(* ===== verification/BreakGlass.v ===== *)
(** * The break-glass registry

    Model of [packages/core/src/rbac/break-glass.ts].  The registry's [Map] is a
    list in insertion order; the clock and the id generator are arbitrary streams
    read by index; the audit sink and the notifier may refuse any line or notice. *)

From S2P Require Import Prelude Rbac RbacProps RbacGuard.

(* @src rbac/break-glass.ts 9 9 MIN_REASON_CHARS *)
Definition MIN_REASON_CHARS : Z := 10.
(* @src rbac/break-glass.ts 10 10 MAX_REASON_CHARS *)
Definition MAX_REASON_CHARS : Z := 500.
(* @src rbac/break-glass.ts 11 11 DEFAULT_TTL_MS *)
Definition DEFAULT_TTL_MS : Z := 15 * 60000.
(* @src rbac/break-glass.ts 12 12 MIN_TTL_MS *)
Definition MIN_TTL_MS : Z := 60000.
(* @src rbac/break-glass.ts 13 13 MAX_TTL_MS *)
Definition MAX_TTL_MS : Z := 60 * 60000.

(* @src rbac/break-glass.ts 15 23 BreakGlassNotice *)
Record BreakGlassNotice : Type := {
  n_userId : string; n_grantId : string; n_holderUserId : string; n_reason : string; n_expiresAt : Z
}.

(* @src rbac/break-glass.ts 25 29 BreakGlassErrorCode *)
Inductive BreakGlassErrorCode : Type :=
  NotPermitted | InvalidTarget | SelfTarget | ReasonRequired | TtlInvalid | AuditRefused | UnknownGrant | NotificationFailed.

Record Limits : Type := { reasonMinChars : Z; reasonMaxChars : Z; maxWindowMinutes : Z }.

(* @src rbac/break-glass.ts 31 41 BreakGlassOptions *)
Record BreakGlassOptions : Type := {
  bo_audit : list AuditEvent -> AuditEvent -> bool;
  bo_limits : option Limits;
  bo_notify : list BreakGlassNotice -> BreakGlassNotice -> option string;
  requireNotification : bool;
  bo_clock : nat -> Z;
  bo_idGen : nat -> string;
  bo_host : string
}.

(** The closure's state, with the lines audited and the notices delivered. *)
Record Registry : Type := {
  bg_grants : list BreakGlassGrant; bg_log : list AuditEvent; bg_notices : list BreakGlassNotice;
  bg_ticks : nat; bg_ids : nat
}.

Definition empty_registry : Registry :=
  {| bg_grants := []; bg_log := []; bg_notices := []; bg_ticks := 0; bg_ids := 0 |}.

Definition set_grants (f : list BreakGlassGrant -> list BreakGlassGrant) (s : Registry) : Registry :=
  {| bg_grants := f (bg_grants s); bg_log := bg_log s; bg_notices := bg_notices s; bg_ticks := bg_ticks s; bg_ids := bg_ids s |}.

(** [Map.set]: a key already present keeps its place. *)
Definition map_set (g : BreakGlassGrant) (l : list BreakGlassGrant) : list BreakGlassGrant :=
  if existsb (fun h => String.eqb (bg_id h) (bg_id g)) l
  then map (fun h => if String.eqb (bg_id h) (bg_id g) then g else h) l
  else l ++ [g].
(** [xs.splice(i, 0, x)] *)
Definition splice {A} (i : nat) (x : A) (l : list A) : list A := take i l ++ x :: drop i l.

(** [String(n).padStart(16, "0")], for the [n] below 10^16 a board can hold. *)
Definition seq_id (n : nat) : string := digits 16 (Z.of_nat n).

(** ** Updates of a board held in memory *)

Definition with_columns (f : list BoardColumn -> list BoardColumn) (d : Data) : Data :=
  {| columns_of := f (columns_of d); cards_of := cards_of d; activity_of := activity_of d; comments_of := comments_of d |}.
Definition with_cards (f : list BoardCard -> list BoardCard) (d : Data) : Data :=
  {| columns_of := columns_of d; cards_of := f (cards_of d); activity_of := activity_of d; comments_of := comments_of d |}.

(** Assignment through the reference to the card with this id. *)
Definition upd_card (id : string) (f : BoardCard -> BoardCard) : Data -> Data :=
  with_cards (map (fun c => if String.eqb (c_id c) id then f c else c)).
(* ===== verification/BoardInv.v ===== *)
(** * Boards: lists, placing a card, the board invariant, and its preservation

    Sorting and splicing permute, renumbering numbers a column 0 to n-1 and takes cards
    from other columns only, and everything a board invariant looks at survives updates
    that leave a card's place alone. So every call of the store keeps each stored board
    well formed, whether the call returns or throws. *)

From S2P Require Import Prelude Board.

(** ** Sorting, splicing, finding *)

Lemma splice_perm {A} i (x : A) l : splice i x l ≡ₚ x :: l.
Proof. unfold splice. rewrite <- Permutation_middle. by rewrite take_drop. Qed.

Lemma index_of_app id l1 l2 :
  id ∉ l1 -> index_of id (l1 ++ l2) = (fun n => (length l1 + n)%nat) <$> index_of id l2.
Proof.
  induction l1 as [|x l IH]; intros H; simpl; [by destruct (index_of id l2)|].
  destruct (String.eqb x id) eqn:E; bool_hyps; [set_solver|].
  rewrite IH by set_solver. by destruct (index_of id l2).
Qed.

Lemma index_of_none id l : index_of id l = None <-> id ∉ l.
Proof.
  induction l as [|x l IH]; simpl; [set_solver|].
  destruct (String.eqb x id) eqn:E; bool_hyps; [set_solver|].
  destruct (index_of id l); simpl; set_solver.
Qed.

Lemma index_of_some id l : id ∈ l -> exists i, index_of id l = Some i.
Proof. intros H. destruct (index_of id l) eqn:E; [eauto|]. by apply index_of_none in E. Qed.

(** The indices of a list without repetition, read off in order. *)
Lemma index_of_seq l : NoDup l -> map (fun id => default 0%nat (index_of id l)) l = seq 0 (length l).
Proof.
  intros Hnd. assert (H : forall l1 l2, l = l1 ++ l2 ->
    map (fun id => default 0%nat (index_of id l)) l2 = seq (length l1) (length l2)).
  { intros l1 l2. revert l1. induction l2 as [|x l2 IH]; intros l1 ->; simpl; [done|]. f_equal.
    - apply list.NoDup_app in Hnd as (_ & Hd & _). rewrite index_of_app by (intros Hx; apply (Hd x Hx); set_solver).
      simpl. rewrite String.eqb_refl. simpl. lia.
    - rewrite (IH (l1 ++ [x])) by (by rewrite <- app_assoc). rewrite length_app. simpl. f_equal. lia. }
  exact (H [] l eq_refl).
Qed.

Lemma bfilter_NoDup {A} (p : A -> bool) l : NoDup l -> NoDup (bfilter p l).
Proof. rewrite !NoDup_ListNoDup. apply List.NoDup_filter. Qed.

Lemma bfilter_perm {A} (p : A -> bool) l l' : l ≡ₚ l' -> bfilter p l ≡ₚ bfilter p l'.
Proof.
  unfold bfilter. induction 1; simpl; [done| | |by etrans].
  - destruct (p x); [by constructor|done].
  - destruct (p x), (p y); try done. apply Permutation_swap.
Qed.

Lemma NoDup_map_filter {A B} (f : A -> B) (p : A -> bool) l : NoDup (map f l) -> NoDup (map f (bfilter p l)).
Proof.
  unfold bfilter. induction l as [|x l IH]; simpl; [done|]. rewrite !list.NoDup_cons. intros [Hx Hl].
  destruct (p x); simpl; [|by apply IH]. apply list.NoDup_cons. split; [|by apply IH].
  intros H. apply Hx. apply elem_of_map in H as (y & -> & Hy). apply elem_of_map. exists y. split; [done|].
  by apply (bfilter_elem p l y) in Hy as [? _].
Qed.

Lemma map_fix {A} (f : A -> A) l : (forall x, x ∈ l -> f x = x) -> map f l = l.
Proof. induction l as [|x l IH]; intros H; simpl; [done|]. rewrite (H x) by left. by rewrite IH by set_solver. Qed.

(** ** What the invariants look at *)

Definition skel (c : BoardCard) : string * string * Z * bool := (c_id c, c_columnId c, c_position c, c_archived c).

Definition positions (col : string) (l : list BoardCard) : list Z := map c_position (bfilter (in_column col) l).

(** The cards of a column are numbered 0 to n-1. *)
Definition contiguous (col : string) (l : list BoardCard) : Prop :=
  positions col l ≡ₚ map Z.of_nat (seq 0 (length (positions col l))).

Lemma skel_positions col l l' : map skel l = map skel l' -> positions col l = positions col l'.
Proof.
  unfold positions, bfilter. revert l'. induction l as [|c l IH]; intros [|c' l']; simpl; try done.
  intros [= Hid Hc Hp Ha Hl]. specialize (IH l' Hl).
  assert (E : in_column col c = in_column col c') by (unfold in_column; by rewrite Hc).
  rewrite E. destruct (in_column col c'); simpl; by rewrite IH, ?Hp.
Qed.

Lemma skel_ids l l' : map skel l = map skel l' -> map c_id l = map c_id l'.
Proof.
  intros H. apply (f_equal (map (fun x => x.1.1.1))) in H. rewrite !map_map in H. exact H.
Qed.

Lemma skel_active col l l' : map skel l = map skel l' ->
  length (bfilter (active_in col) l) = length (bfilter (active_in col) l').
Proof.
  unfold bfilter. revert l'. induction l as [|c l IH]; intros [|c' l']; simpl; try done.
  intros [= Hid Hc Hp Ha Hl]. specialize (IH l' Hl).
  assert (E : active_in col c = active_in col c') by (unfold active_in, in_column; by rewrite Hc, Ha).
  rewrite E. destruct (active_in col c'); simpl; by rewrite IH.
Qed.

Lemma skel_elem l l' c : map skel l = map skel l' -> c ∈ l -> exists c', c' ∈ l' /\ skel c' = skel c.
Proof.
  intros H Hc. assert (Hm : skel c ∈ map skel l') by (rewrite <- H; apply elem_of_map; eauto).
  apply elem_of_map in Hm as (c' & E & ?). eauto.
Qed.

Lemma skel_upd id f l : (forall c, skel (f c) = skel c) ->
  map skel (map (fun c => if String.eqb (c_id c) id then f c else c) l) = map skel l.
Proof. intros H. rewrite map_map. apply map_ext. intros c. by destruct (String.eqb _ _). Qed.

(** ** Renumbering *)

Definition renum (col : string) (ids : list string) (l : list BoardCard) : list BoardCard :=
  map (fun c => match index_of (c_id c) ids with Some i => set_place col (Z.of_nat i) c | None => c end) l.

Lemma renum_ids col ids l : map c_id (renum col ids l) = map c_id l.
Proof. unfold renum. rewrite map_map. apply map_ext. intros c. by destruct (index_of _ _). Qed.

Lemma renum_length col ids l : length (renum col ids l) = length l.
Proof. apply length_map. Qed.

Lemma renum_in_column col ids col' c :
  in_column col' (match index_of (c_id c) ids with Some i => set_place col (Z.of_nat i) c | None => c end) =
  match index_of (c_id c) ids with Some _ => String.eqb col col' | None => in_column col' c end.
Proof. by destruct (index_of _ _). Qed.

(** Another column only loses the cards that were named. *)
Lemma renum_other col ids col' l :
  col' <> col -> bfilter (in_column col') (renum col ids l) =
                 bfilter (fun c => in_column col' c && bool_decide (c_id c ∉ ids)) l.
Proof.
  intros Hne. unfold renum. rewrite bfilter_map.
  rewrite (bfilter_ext _ (fun c => in_column col' c && bool_decide (c_id c ∉ ids))).
  - apply map_fix. intros c Hc. apply bfilter_elem in Hc as [_ Hc]. bool_hyps.
    match goal with H : c_id c ∉ ids |- _ => apply index_of_none in H; by rewrite H end.
  - intros c _. rewrite renum_in_column. destruct (index_of (c_id c) ids) eqn:E.
    + rewrite bool_decide_eq_false_2, andb_false_r; [by apply String.eqb_neq|].
      intros H. apply index_of_none in H. congruence.
    + rewrite bool_decide_eq_true_2, andb_true_r; [done|]. by apply index_of_none.
Qed.
(** A transaction keeps what its successful runs keep. *)
Lemma db_transaction_ok {Ev A} (P : Store -> Prop) (m : SE (World Ev) Fault A) :
  (forall w a w', P (w_db w) -> m w = (Ok a, w') -> P (w_db w')) -> keeps (fun w => P (w_db w)) (transaction m).
Proof.
  intros H w Hw. unfold transaction. specialize (H w). destruct (m w) as [[a|e] w']; [by eapply H|exact Hw].
Qed.
(* ===== verification/BudgetLedger.v ===== *)
(** * The budget service

    Model of [packages/core/src/budget/service.ts]: usage accounting, soft and
    hard limits, and the check before a model call.  The clock is an arbitrary
    stream of instants and the time zone's calendar a parameter; events leave
    through the world's list in the order the service hands them to its sink. *)

From Stdlib Require Import QArith.
From S2P Require Import Prelude Double BudgetPeriod BudgetStore.
#[local] Open Scope Z_scope.

(** ** Data *)

(* @src budget/service.ts 48 51 BudgetEvent *)
Record BudgetEvent : Type := {
  be_hard : bool; be_scope : LimitScope; be_agent : string; be_period : CallPeriod; be_metric : option Metric;
  be_limit : Z; be_used : Z; be_key : string
}.

(* @src budget/service.ts 35 39 Breach *)
Record Breach : Type := { br_row : LimitRow; br_limit : Z; br_used : Z; br_estimate : Z; br_key : string; br_resetsAt : Z }.
(* @src budget/service.ts 40 45 Warning *)
Record Warning : Type := { wn_row : LimitRow; wn_limit : Z; wn_used : Z; wn_estimate : Z; wn_key : string; wn_notified : bool }.
(* @src budget/service.ts 46 46 CheckDecision *)
Record CheckDecision : Type := { allowed : bool; cd_breaches : list Breach; cd_warnings : list Warning }.

(* @src budget/service.ts 32 32 Limit *)
Record Limit : Type := { lim_scope : LimitScope; lim_agentId : option string; lim_period : CallPeriod; lim_metric : option Metric;
                         lim_soft : option Z; lim_hard : option Z }.

(** ** Validation *)

Definition alnum (c : Ascii.ascii) : bool :=
  let n := Ascii.nat_of_ascii c in
  (Nat.leb 65 n && Nat.leb n 90) || (Nat.leb 97 n && Nat.leb n 122) || (Nat.leb 48 n && Nat.leb n 57).
Definition id_char (c : Ascii.ascii) : bool :=
  alnum c || existsb (Ascii.eqb c) (chars "._:/@+=-").

(* @src budget/service.ts 99 99 ID *)
Definition id_ok (s : string) : bool :=
  match chars s with
  | c :: r => alnum c && forallb id_char r && Nat.leb (length r) 127
  | [] => false
  end.

(* @src budget/service.ts 105 108 ident *)
Definition ident (v : js) : result Fault string :=
  match v with JStr s => if id_ok s then Ok s else Err FInput | _ => Err FInput end.

(* @src budget/service.ts 109 113 count *)
Definition count (v : js) (optional : bool) : result Fault Z :=
  match v with
  | JUndef => if optional then Ok 0 else Err FInput
  | JNum (Fin z) => if safe_int z && (0 <=? z) then Ok z else Err FInput
  | _ => Err FInput
  end.

(** The [typeof] test of the callers and the closed set of properties. *)
(* @src budget/service.ts 114 116 closed *)
Definition closed (v : js) (keys : list string) : result Fault unit :=
  match v with
  | JObj fs => if forallb (fun p => includes keys (fst p)) fs then Ok tt else Err FInput
  | JArr [] => Ok tt
  | _ => Err FInput
  end.

(* @src budget/service.ts 100 100 EVENT_KEYS *)
Definition EVENT_KEYS : list string :=
  ["agent"; "model"; "provider"; "inputTokens"; "outputTokens"; "cacheReadTokens"; "cacheWriteTokens"; "ts"; "requestId"].
(* @src budget/service.ts 101 102 MAX_TS *)
Definition MAX_TS : Z := 8640000000000000.
(* @src budget/service.ts 103 103 ESTIMATE_KEYS *)
Definition ESTIMATE_KEYS : list string := ["provider"; "inputTokens"; "outputTokens"].
(* ===== verification/BudgetLedgerSpec.v ===== *)
(** * The budget service: checks, recordings, limits

    The check against hard limits, exactly; what one recording writes; and the
    shape of the limits and of the ledger over any sequence of calls. *)

From Stdlib Require Import QArith.
From S2P Require Import Prelude Double BudgetPeriod BudgetStore BudgetLedger BudgetLedgerProps.
#[local] Open Scope Z_scope.

(** ** Well-formed limits *)

Definition lkey (r : LimitRow) : LimitScope * string * CallPeriod * option Metric :=
  (l_scope r, l_agent r, l_period r, l_metric r).

Definition bound_ok (b : option Z) : Prop := match b with Some z => 0 <= z <= MAX_SAFE_INTEGER | None => True end.

(** The table constraints of [budget_limit], the bounds read by [count] and a metric this core knows. *)
Definition limit_ok (r : LimitRow) : Prop :=
  (l_soft r <> None \/ l_hard r <> None) /\ bound_ok (l_soft r) /\ bound_ok (l_hard r) /\
  (forall f h, l_soft r = Some f -> l_hard r = Some h -> f <= h) /\
  (l_scope r = SGlobal <-> l_agent r = "") /\ l_metric r <> None.

Definition limits_ok (s : Store) : Prop := NoDup (map lkey (s_limits s)) /\ forall r, r ∈ s_limits s -> limit_ok r.

Lemma same_limit_spec sc a p m r : same_limit sc a p m r = true <-> lkey r = (sc, a, p, m).
Proof.
  unfold same_limit, lkey. rewrite !andb_true_iff, !bool_decide_eq_true, String.eqb_eq. split.
  - intros [[[-> ->] ->] ->]. done.
  - intros [= -> -> -> ->]. done.
Qed.

Lemma upsert_keys x l : NoDup (map lkey l) -> NoDup (map lkey (upsert_limit x l)).
Proof.
  intros H. unfold upsert_limit. destruct (existsb _ l) eqn:E.
  - replace (map lkey (map _ l)) with (map lkey l); [done|]. rewrite map_map. apply map_ext. intros r.
    destruct (same_limit _ _ _ _ r) eqn:Es; [|done]. by apply same_limit_spec in Es.
  - rewrite map_app. apply list.NoDup_app. split; [done|]. split; [|apply NoDup_singleton].
    intros k Hk Hx. apply list_elem_of_singleton in Hx. apply elem_of_map in Hk as (r & Ek & Hr).
    apply (existsb_false_elem _ _ _ E) in Hr as Hf. apply not_true_iff_false in Hf. apply Hf, same_limit_spec. by rewrite <- Ek, Hx.
Qed.

Lemma upsert_elem x l r : r ∈ upsert_limit x l -> r = x \/ r ∈ l.
Proof.
  unfold upsert_limit. destruct (existsb _ l).
  - intros (y & -> & Hy)%elem_of_map. destruct (same_limit _ _ _ _ y); auto.
  - intros [H|H%list_elem_of_singleton]%elem_of_app; auto.
Qed.

Lemma upsert_in x l : x ∈ upsert_limit x l.
Proof.
  unfold upsert_limit. destruct (existsb _ l) eqn:E; [|apply elem_of_app; right; by apply list_elem_of_singleton].
  apply existsb_elem in E as (r & Hr & Es). apply elem_of_map. exists r. split; [|done]. by rewrite Es.
Qed.

Lemma filter_keys p l : NoDup (map lkey l) -> NoDup (map lkey (bfilter p l)).
Proof.
  induction l as [|x l IH]; intros H; [constructor|]. cbn [map] in H. apply list.NoDup_cons in H as [Hx Hl].
  unfold bfilter. cbn [List.filter]. destruct (p x); [|by apply IH]. cbn [map]. apply list.NoDup_cons. split; [|by apply IH].
  intros (y & E & Hy)%elem_of_map. apply Hx. apply elem_of_map. exists y. split; [done|]. by apply bfilter_elem in Hy as [Hy _].
Qed.

Lemma count_ok v b z : count v b = Ok z -> 0 <= z <= MAX_SAFE_INTEGER.
Proof.
  unfold count. destruct v as [| | |[z'| |]| | |]; try done; [destruct b; [intros [= <-]; unfold MAX_SAFE_INTEGER; lia|done]|].
  destruct (safe_int z' && (0 <=? z')) eqn:E; [|done]. intros [= <-]. bool_hyps. apply safe_int_range in H. lia.
Qed.

Lemma bound_bounds v b : bound v = Ok (Some b) -> bound_ok b.
Proof.
  unfold bound. destruct v; try (intros [= <-]; exact I); try done; intros H; apply rbind_ok in H as (z & Hz & [= <-]);
    by apply count_ok in Hz.
Qed.

Lemma ident_nonempty v s : ident v = Ok s -> s <> "".
Proof. unfold ident. destruct v as [| | | |s'| |]; try done. destruct (id_ok s') eqn:E; [|done]. intros [= <-] ->. done. Qed.

Lemma next_bound_ok v b (cur : option LimitRow) (f : LimitRow -> option Z) :
  bound v = Ok b -> (forall c, cur = Some c -> bound_ok (f c)) ->
  bound_ok (match b with None => cur ≫= f | Some x => x end).
Proof.
  intros Hb Hc. destruct b as [b|]; [by apply bound_bounds in Hb|]. destruct cur as [c|]; [by apply Hc|exact I].
Qed.

Lemma next_limit_ok s l row : limits_ok s -> next_limit s l = Ok (row, true) -> limit_ok row.
Proof.
  intros [_ Hs] H. unfold next_limit in H.
  apply assert_ok in H as [_ H].
  apply rbind_ok in H as (scope & _ & H). apply rbind_ok in H as (period & _ & H). apply rbind_ok in H as (metric & _ & H).
  apply rbind_ok in H as (agent & Ha & H). apply assert_ok in H as [_ H].
  apply rbind_ok in H as (soft & Hsoft & H). apply rbind_ok in H as (hard & Hhard & H). cbv zeta in H.
  set (cur := bfind _ (s_limits s)) in H.
  assert (Hcur : forall c, cur = Some c -> limit_ok c) by (intros c Hc; apply Hs; by apply bfind_some in Hc as [? _]).
  pose proof (next_bound_ok _ _ cur l_soft Hsoft (fun c Hc => proj1 (proj2 (Hcur c Hc)))) as Bs.
  pose proof (next_bound_ok _ _ cur l_hard Hhard (fun c Hc => proj1 (proj2 (proj2 (Hcur c Hc))))) as Bh.
  set (ns := match soft with None => cur ≫= l_soft | Some v => v end) in *.
  set (nh := match hard with None => cur ≫= l_hard | Some v => v end) in *.
  clearbody ns nh. clear cur Hcur Hsoft Hhard.
  assert (Hg : scope = SGlobal <-> agent = "").
  { destruct scope; cbn in Ha; [|by injection Ha as <-]. apply ident_nonempty in Ha. by split. }
  unfold limit_ok. destruct ns as [f|]; destruct nh as [h|].
  - apply assert_ok in H as [Hle [= <-]]. apply Z.leb_le in Hle. refine (conj (or_introl _) (conj Bs (conj Bh (conj _ (conj Hg _))))); [done| |done].
    by intros f' h' [= <-] [= <-].
  - injection H as <-. by refine (conj (or_introl _) (conj Bs (conj Bh (conj _ (conj Hg _))))).
  - injection H as <-. by refine (conj (or_intror _) (conj Bs (conj Bh (conj _ (conj Hg _))))).
  - done.
Qed.

(** What a removal or an upsert leaves is well formed. *)
Lemma limits_ok_upsert s row : limits_ok s -> limit_ok row -> limits_ok (set_limits (upsert_limit row) s).
Proof.
  intros [H1 H2] Hr. split; cbn [set_limits s_limits]; [by apply upsert_keys|].
  intros r [->|Hin]%upsert_elem; auto.
Qed.

Lemma limits_ok_filter s p : limits_ok s -> limits_ok (set_limits (bfilter p) s).
Proof.
  intros [H1 H2]. split; cbn [set_limits s_limits]; [by apply filter_keys|].
  intros r [Hin _]%bfilter_elem; auto.
Qed.

(** ** Every call keeps the database well formed *)

Definition well (s : Store) : Prop := limits_ok s /\ usage_ok s.

Lemma omap_snoc {A B} (f : A -> option B) l x : omap f (l ++ [x]) = omap f l ++ match f x with Some y => [y] | None => [] end.
Proof. by rewrite omap_app. Qed.

Lemma has_request_spec q s : has_request (Some q) s = true <-> q ∈ omap ue_request (s_usage s).
Proof.
  cbn [has_request]. rewrite existsb_elem, list_elem_of_omap. setoid_rewrite bool_decide_eq_true. done.
Qed.

(** Adding a row with a new request id. *)
Lemma usage_ok_add s u : usage_ok s -> row_nonneg u -> has_request (ue_request u) s = false ->
  usage_ok (set_usage (fun l => l ++ [u]) s).
Proof.
  intros [H1 H2] Hu Hq. split; cbn [set_usage s_usage].
  - intros x [Hx|Hx%list_elem_of_singleton]%elem_of_app; [by apply H1|by subst].
  - rewrite omap_snoc. destruct (ue_request u) as [q|]; [|by rewrite app_nil_r].
    apply list.NoDup_app. split; [done|]. split; [|apply NoDup_singleton].
    intros x Hx ->%list_elem_of_singleton. apply has_request_spec in Hx. congruence.
Qed.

▶ TASK PROMPT
Give the number of lines in the records that contain the string "AuditEvent", and nothing besides.

▶ RESPONSE
2